Spokesman of the Islamic State
- In office 5 December 2016 – 27 October 2019
- Preceded by: Abu Mohammad al-Adnani
- Succeeded by: Abu Hamza al-Qurashi

Personal details
- Born: Thaher Salim Mohammad al-Shahiri ظاهر سليم محمد الشاهري 1977 Riyadh, Saudi Arabia
- Died: 27 October 2019 (aged 41–42) Ayn al-Bayda, Jarabulus, Syria
- Cause of death: Air strike
- Criminal charge: Designated a terrorist by the United Nations Security Council and the US State Department

Military service
- Allegiance: Islamic State

= Abul-Hasan al-Muhajir =

Islamic State spokesman (died 2019)

Thaher Salim Mohammad al-Shahiri (ظاهر سليم محمد الشاهري), known by his nom de guerre Abul-Hasan al-Muhajir (أبو الحسن المهاجر; died 27 October 2019), was the second official spokesman of the Islamic State from December 2016 to October 2019, when he was killed in a U.S. airstrike in northwest Syria. He was a Saudi national. He was replaced by Abu Hamza al-Qurashi.

==History==

Abul-Hasan in the Islamic State video from April 2019, which shows Abu Bakr al-Baghdadi's second appearance since 2014

Abul-Hasan was the successor of Abu Mohammad al-Adnani, who was killed while visiting the Aleppo frontlines in Syria in August 2016. He was believed to have been a foreigner due to his kunya identifying him as "al-Muhajir" meaning "the emigrant". After his death, he was confirmed to be a Saudi national on 31 October.

===Speeches===
- "And You Will Remember What I [Now] Say To You" – 5 December 2016
- "So Be Patient. Indeed, The Promise Of God Is Truth" – 4 April 2017
- "And When The Believers Saw The Companies" – 12 June 2017
- "So From Their Guidance Take An Example" – 22 April 2018
- "The Mujāhidīn’s Assault on the Tower of the Polytheists" – 26 September 2018
- "He Was True To God, So [God] Was True To Him" – 18 March 2019

===Speculation about identity===
In an article published in The Atlantic, journalist Graeme Wood postulates that Abul-Hasan al-Muhajir is Texas-born John Georgelas, also known as Yahya Abu Hassan, though he later cast doubt on his theory, and al-Bahrumi was eventually killed in October 2017.

==Death==
Muhajir and four others were killed on 27 October 2019 by a Central Intelligence Agency airstrike in Ayn al-Bayda, near Jarablus in northwest Syria, close to the border with Turkey. It came less than 24 hours after IS leader Abu Bakr al-Baghdadi blew himself up during a U.S. raid in Syria's Idlib Province. Muhajir was described as a senior IS leader and Baghdadi's "right-hand man."
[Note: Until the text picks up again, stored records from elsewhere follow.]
Definition compile_boolean_clause_list (op : operator.t) (render_clauses : M (list pyval))
    : M pyval :=
  query <- render_clauses ;;
  _oper <- match op with
           | operator.or_ => ret " or "
           | operator.and_ => ret " and "
           | _ => raise (ValueError "Unsupported boolean clause")
           end ;;
  joined <- lift (join_values _oper query) ;;
  ret (PStr ("(" +:+ joined +:+ ")")).

Definition compile_column_clause (c : column) : M pyval :=
  format_args_append ("replace(" +:+ process c +:+ ", '" +:+ dq +:+ "', '')") ;;;
  ret (PStr (quote "%%s")).

Fixpoint grouping_values (element : list clause) : result (list string) :=
  match element with
  | [] => Ok []
  | elem :: element =>
      match (match elem with
             | BindParameter (VStr s) => Ok (quote s)
             | BindParameter (VInt n) => Ok (PyStr.str_int n)
             | BindParameter (VBool b) => Ok (PyStr.str_bool b)
             | BindParameter _ => Raise (Exception "Unsupported type for IN")
             | _ => Raise AttributeError   (* no [value] attribute to read *)
             end) with
      | Ok val =>
          match grouping_values element with
          | Ok values => Ok (val :: values)
          | Raise e => Raise e
          end
      | Raise e => Raise e
      end
  end.

Definition compile_grouping (element : list clause) : M pyval :=
  values <- lift (grouping_values element) ;;
  ret (PStr ("(" +:+ PyStr.join "," values +:+ ")")).

Definition compile_limit (offset limit : value) (order_by : order_spec) : result string :=
  match as_int offset, as_int limit with
  | Some offset, Some limit =>
      let fmt column_name direction :=
        "#limit(" +:+ column_name +:+ " " +:+ direction +:+ ", "
          +:+ PyStr.str_int offset +:+ ", " +:+ PyStr.str_int limit +:+ ") " in
      match order_by with
      | OrderNone => Raise (Exception "Expected UnaryExpression or ZdbScore for zdb LIMIT")
      | ZdbScore direction => Ok (fmt "_score" direction)
      | UnaryExpression base_columns modifier =>
          match base_columns with
          | [] => Raise StopIteration
          | column :: _ =>
              let direction :=
                match modifier with operator.asc_op => "asc" | _ => "desc" end in
              if zdb column && negb (annotated column)
              then Ok (fmt (name column) direction)
              else Raise (Exception "Expected ZdbColumn for zdb LIMIT")
          end
      | OrderOther => Raise (Exception "Unexpected expression")
      end
  | _, _ => Raise (Exception "Expected int for zdb LIMIT offset and/or limit")
  end.

Fixpoint compile_clause (c : clause) : M pyval :=
  match c with
  | BindParameter (VStr s) => ret (PStr (quote (escape_tokens s)))
  | BindParameter (VPattern pattern) => ret (PStr (quote pattern))
  | BindParameter (VZdbLiteral literal) => ret (PStr literal)
  | BindParameter (VInt n) => ret (PInt n)
  | BindParameter (VBool b) => ret (PBool b)
  | True_ => ret (PStr "true")
  | False_ => ret (PStr "false")
  | TextClause text => ret (PStr text)
  | BinaryExpression lhs op rhs =>
      compile_binary_clause lhs op rhs (compile_clause rhs)
  | BooleanClauseList op clauses =>
      compile_boolean_clause_list op (traverse compile_clause clauses)
  | Column col => compile_column_clause col
  | Grouping element => compile_grouping element
  | Null => ret (PStr "NULL")
  | ZdbTable table => ret (PStr table)
  | _ => raise (ValueError "Unsupported clause")
  end.

(** The checks on one top-level clause at index [i]; returns [add_to_query]. *)
Definition check_filter (i : nat) (c : clause) : M bool :=
  match c with
  | BinaryExpression lhs _ _ =>
      match lhs with
      | Column l => tables_add (table_name l) ;;; ret true
      | _ => raise AttributeError
      end
  | BindParameter (VStr _) => ret true
  | BindParameter (VTable tablename) =>
      if (0 <? i)%nat then raise (ValueError "Table can be specified only as first param")
      else tables_add tablename ;;; ret false
  | BindParameter _ => ret true
  | BooleanClauseList _ _ => ret true
  | Column _ => ret true
  | _ => raise (ValueError "Unsupported filter")
  end.

(** The loop [for i, c in enumerate(element.clauses)]. *)
Fixpoint compile_filters (i : nat) (cs : list clause) (query : list pyval)
    : M (list pyval) :=
  match cs with
  | [] => ret query
  | c :: cs =>
      add_to_query <- check_filter i c ;;
      query <- (if add_to_query : bool
                then r <- compile_clause c ;; ret (query ++ [r])%list
                else ret query) ;;
      compile_filters (S i) cs query
  end.

(** [tables.pop()] on the table set. *)
Definition pop (tables : gset string) : string :=
  match elements tables with
  | t :: _ => t
  | [] => EmptyString
  end.

(** The [limit] variable of [compile_zdb_query]: empty unless the element
    carries a [UnaryExpression] or a [ZdbScore] as [_zdb_order_by]. *)
Definition order_prefix (element : zdb_raw_query) : result string :=
  match _zdb_order_by element with
  | Some (ZdbScore _ as order_by) | Some (UnaryExpression _ _ as order_by) =>
      compile_limit (_zdb_offset element) (_zdb_limit element) order_by
  | _ => Ok EmptyString
  end.

Definition init : state := {| tables := ∅; format_args := [] |}.

Definition compile_zdb_query (element : zdb_raw_query) : result string :=
  match compile_filters 0 (clauses element) [] init with
  | Raise e => Raise e
  | Ok (query, st) =>
      if decide (size (tables st) = 0%nat) then Raise (ValueError "No filters passed")
      else if decide (1 < size (tables st))%nat then Raise (ValueError "Different tables passed")
      else
        let table := pop (tables st) in
        match order_prefix element with
        | Raise e => Raise e
        | Ok limit =>
            let sql := table +:+ " ==> " in
            match join_values " and " query with
            | Raise e => Raise e
            | Ok joined =>
                match format_args st with
                | _ :: _ =>
                    Ok (sql +:+ "'" +:+ limit +:+ "format('" +:+ joined +:+ "', "
                          +:+ PyStr.join ", " (format_args st) +:+ ")'")
                | [] => Ok (sql +:+ "'" +:+ limit +:+ joined +:+ "'")
                end
            end
        end
  end.

Definition compile_zdb_score (clauses : list clause) : result string :=
  match clauses with
  | [c] =>
      match c with
      | BindParameter (VDeclarativeMeta tablename) =>
          Ok ("zdb_score('" +:+ tablename +:+ "', " +:+ tablename +:+ ".ctid)")
      | _ => Raise (ValueError "Incorrect param")
      end
  | _ => Raise (ValueError "Incorrect params")
  end.

End Compiler.

(** ** Count aggregate and JSON query *)

Section Json.

(** [json.dumps(v)], of Python's standard library: the JSON text of a
    value, or the exception it raises on a value it cannot serialize. *)
Variable dumps : value -> result string.

Definition compile_zdb_count (clauses : list clause) : result string :=
  match clauses with
  | [c0; c1] =>
      match c0 with
      | BindParameter (VTable table) =>
          match c1 with
          | BindParameter v =>
              match dumps v with
              | Ok query =>
                  let query := PyStr.replace apostrophe "''" query in
                  Ok ("zdb.count('" +:+ table +:+ "', '" +:+ query +:+ "')")
              | Raise e => Raise e
              end
          | _ => Raise AttributeError
          end
      | _ => Raise AttributeError
      end
  | _ => Raise (ValueError "Incorrect params, must be zdb_count(table, query)")
  end.

Definition compile_zdb_json (clauses : list clause) : result string :=
  match clauses with
  | [c0; c1] =>
      match c0 with
      | BindParameter (VTable table) =>
          match c1 with
          | BindParameter v =>
              match dumps v with
              | Ok query =>
                  let query := PyStr.replace apostrophe "''" query in
                  Ok (table +:+ " ==> '" +:+ query +:+ "'")
              | Raise e => Raise e
              end
          | _ => Raise AttributeError
          end
      | _ => Raise AttributeError
      end
  | _ => Raise (ValueError "Incorrect params, must be zdb_json_query(table, dict)")
  end.

End Json.

(** ** Sample inputs *)

Module Sample.

Definition posts_title : column :=
  {| table_name := "posts"; name := "title"; annotated := true; zdb := true |}.
Definition users_name : column :=
  {| table_name := "users"; name := "name"; annotated := true; zdb := true |}.

(** A sample operator table, with infix fragments only. *)
Definition operators (op : operator.t) : option oper_entry :=
  match op with
  | operator.eq => Some (Syntax "=")
  | operator.ne => Some (Syntax "!=")
  | operator.gt => Some (Syntax ">")
  | operator.lt => Some (Syntax "<")
  | _ => None
  end.

(** A sample host compiler, which prints [table.column]. *)
Definition process (c : column) : string := table_name c +:+ "." +:+ name c.

Definition query (cs : list clause) : zdb_raw_query :=
  {| clauses := cs; _zdb_order_by := None; _zdb_offset := VNone; _zdb_limit := VNone |}.

End Sample.

(** A sample serializer, for the values whose JSON text needs no escape
    sequence: texts of letters and digits, integers, booleans and [None]. *)
Definition sample_dumps (v : value) : result string :=
  match v with
  | VStr s => Ok (quote s)
  | VInt n => Ok (PyStr.str_int n)
  | VBool b => Ok (if b then "true" else "false")
  | VNone => Ok "null"
  | _ => Raise TypeError
  end.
On 29 October, U.S. President Donald Trump stated on social media that al-Baghdadi's "number one replacement" had been killed by American forces, adding: "Most likely would have taken the top spot - Now he is also Dead!" While Trump did not specify a name, a U.S. official later confirmed that Trump was referring to al-Muhajir. On 31 October, IS confirmed al-Muhajir and al-Baghdadi's deaths.